The disease process starts with the formation of PrP^Sc, beginning a long and clinically silent presymptomatic phase, in which PrP^Sc slowly but gradually accumulates in the brain. PrP^Sc accumulation triggers ER stress and activation of the UPR, which represents the first line of defense against protein misfolding. Other early consequences of PrP^Sc accumulation are brain inflammation (in the form of astrocytosis and microglial activation) and autophagy. Both inflammation and autophagy might initially be defensive mechanisms, but later could also contribute to neuronal death and perhaps brain vacuolation. The first damage leading to noticeable clinical consequences is likely synaptic disruption, ending the presymtomatic phase and beginning the early clinical phase of the disease. Synaptic dysfunction produces loss of dendrites and finally neuronal death. The end and irreversible stages of the disease are characterized by massive spongiform degeneration and neuronal death, which likely are triggered by a variety of interconnecting cellular pathways.

The intricate pathways contributing simultaneously to brain dysfunction pose a challenging, and so far insurmountable, problem for developing a treatment for the disease. Currently there is no therapy available and the disease is inevitably fatal. Assuming that the conversion of PrP^C into PrP^Sc is the key event triggering the rest of neurological abnormalities, a logical therapeutic target would be to prevent PrP misfolding and prion replication. This approach has been extensively investigated and some compounds have been identified that decrease prion replication and delay the onset of the disease in animal models [2,107,108]. However, in general these compounds produce benefit only when administered during the presymptomatic stage of the disease. It is likely that compounds interfering with prion replication would have little or no benefit to patients with already established clinical disease, because by the time clinical symptoms appear, there is substantial brain damage. Treatment aimed at patients with established symptoms of prion disease would need to attack the cellular pathways implicated in brain damage. Therefore, a complete understanding of the underlying mechanisms of neurodegeneration is extremely important to identify relevant targets for intervention (Box 4). From our current knowledge of the molecular basis of prion-induced neurodegeneration, strategies boosting the natural defensive pathways (UPR, brain inflammation, autophagy) or inhibition of the most damaging processes (synaptic loss, spongiform degeneration and neuronal death) might have therapeutic benefit.

Box 4. Outstanding questions.

• Is PrP^Sc accumulation necessary and sufficient to cause neurodegeneration and disease?

• What is the nature of the neurotoxic PrP^Sc form and is there any structural difference between the infectious and toxic PrP^Sc species?

• Is PrP^C expression in neurons required for brain degeneration?

• What is the mechanism of spongiform brain degeneration and role in the pathogenesis?

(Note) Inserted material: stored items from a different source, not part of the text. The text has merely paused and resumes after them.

(** C4: [get_biome_from_lat_lon] answers None (unknown) when a coordinate
    is null, having tested no polygon, and when the index is missing or
    empty; with both coordinates non-null, a non-empty index and the point
    (lon, lat), it answers the name of the first row in load order whose
    geometry contains the point, testing the rows up to that one, and None
    when no row contains it. *)
Theorem get_biome_from_lat_lon_first_match `{Shapely}
    (g : biomes_gdf) (lat lon : cell) (t : list event) :
  (isna lat || isna lon = true ->
     get_biome_from_lat_lon g lat lon t = (None, t ++ [Lookup lat lon])) /\
  (gdf_unusable g = true ->
     get_biome_from_lat_lon g lat lon t = (None, t ++ [Lookup lat lon])) /\
  (forall (rows : list biome_row) (p : point),
     g = Some rows -> rows <> [] -> isna lat || isna lon = false ->
     Point lon lat = Some p ->
     match get_biome_from_lat_lon g lat lon t with
     | (Some name, t') =>
         exists (k : nat) (row : biome_row),
           rows !! k = Some row /\ within p (row_geometry row) = true /\
           row_name row = name /\
           (forall j row', (j < k)%nat -> rows !! j = Some row' ->
                           within p (row_geometry row') = false) /\
           t' = t ++ Lookup lat lon :: (PolygonTest <$> seq 0 (S k))
     | (None, t') =>
         (forall row, row ∈ rows -> within p (row_geometry row) = false) /\
         t' = t ++ Lookup lat lon :: (PolygonTest <$> seq 0 (length rows))
     end).
Proof.
  split; [|split].
  - intros Hna. unfold get_biome_from_lat_lon. run.
    destruct (gdf_unusable g); [reflexivity|]. rewrite Hna. reflexivity.
  - intros Hg. unfold get_biome_from_lat_lon. run. rewrite Hg. reflexivity.
  - intros rows p -> Hrows Hna Hp. unfold get_biome_from_lat_lon. run.
    destruct rows as [|r0 rest]; [congruence|]. cbn [gdf_unusable].
    rewrite Hna, Hp.
    pose proof (iterrows_within_first p (r0 :: rest) 0
                  (t ++ [Lookup lat lon])) as Hfirst.
    cbn [default] in *.
    destruct (iterrows_within p 0 (r0 :: rest) (t ++ [Lookup lat lon]))
      as [[name|] t'].
    + destruct Hfirst as (k & row & Hk & Hw & Hn & Hj & Ht).
      exists k, row. repeat split; try assumption.
      rewrite Ht, <- app_assoc. reflexivity.
    + destruct Hfirst as [Hall Ht]. split; [assumption|].
      rewrite Ht, <- app_assoc. reflexivity.
Qed.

• Is brain inflammation protective or detrimental in prion diseases?

• Is synaptic dysfunction the main cause of the initial clinical symptoms of prion disease?

• Does autophagy play a role in prion neurodegeneration? Is it protective or detrimental?

• What is the exact contribution of neuronal death to prion disease?

• Which of the neurodegeneration pathways are the best targets for therapeutic intervention?